> **WHAT TO DO**:
Pull out every line in the data that has the string "Panic" in it.

Segment Start: SUPPLIED MATERIAL

(** The sending side follows the answers. *)
Fixpoint on_confirm (jobs : list TransferJob) (r : FileTransferSendConfirmRequest) (fs : FS) : outcome (list TransferJob) :=
  match jobs with
  | [] => Done []
  | j :: jobs =>
    if id j =? c_id r then match confirm j r fs with Done j => Done (j :: jobs) | Panic => Panic end
    else match on_confirm jobs r fs with Done jobs => Done (j :: jobs) | Panic => Panic end
  end.

Fixpoint on_confirms (rs : list FileTransferSendConfirmRequest) (jobs : list TransferJob) (fs : FS)
  : outcome (list TransferJob) :=
  match rs with
  | [] => Done jobs
  | r :: rs => match on_confirm jobs r fs with Done jobs => on_confirms rs jobs fs | Panic => Panic end
  end.

(** Deliver the messages of one scheduler round: the answers to digests, and
    the job that [Done] ends. *)
Fixpoint deliver (out : list Msg) (jobs : list TransferJob) (fs : FS)
  : outcome (list TransferJob * FS * list FileTransferSendConfirmRequest * option TransferJob) :=
  match out with
  | [] => Done (jobs, fs, [], None)
  | MsgBlock b :: out => let '(jobs, fs) := h_block jobs b fs in deliver out jobs fs
  | MsgDone i _ :: out => let '(j, jobs, fs) := on_done jobs i fs in Done (jobs, fs, [], j)
  | MsgDigest d :: out =>
    match on_digest jobs d fs with
    | Done (jobs, r) =>
      match deliver out jobs fs with Done (jobs, fs, rs, j) => Done (jobs, fs, r ++ rs, j) | Panic => Panic end
    | Panic => Panic
    end
  | MsgError _ _ _ :: out => deliver out jobs fs
  end.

Segment End: SUPPLIED MATERIAL

> **OUTPUT**:
    if id j =? c_id r then match confirm j r fs with Done j => Done (j :: jobs) | Panic => Panic end
    else match on_confirm jobs r fs with Done jobs => Done (j :: jobs) | Panic => Panic end
  | r :: rs => match on_confirm jobs r fs with Done jobs => on_confirms rs jobs fs | Panic => Panic end
      match deliver out jobs fs with Done (jobs, fs, rs, j) => Done (jobs, fs, r ++ rs, j) | Panic => Panic end
    | Panic => Panic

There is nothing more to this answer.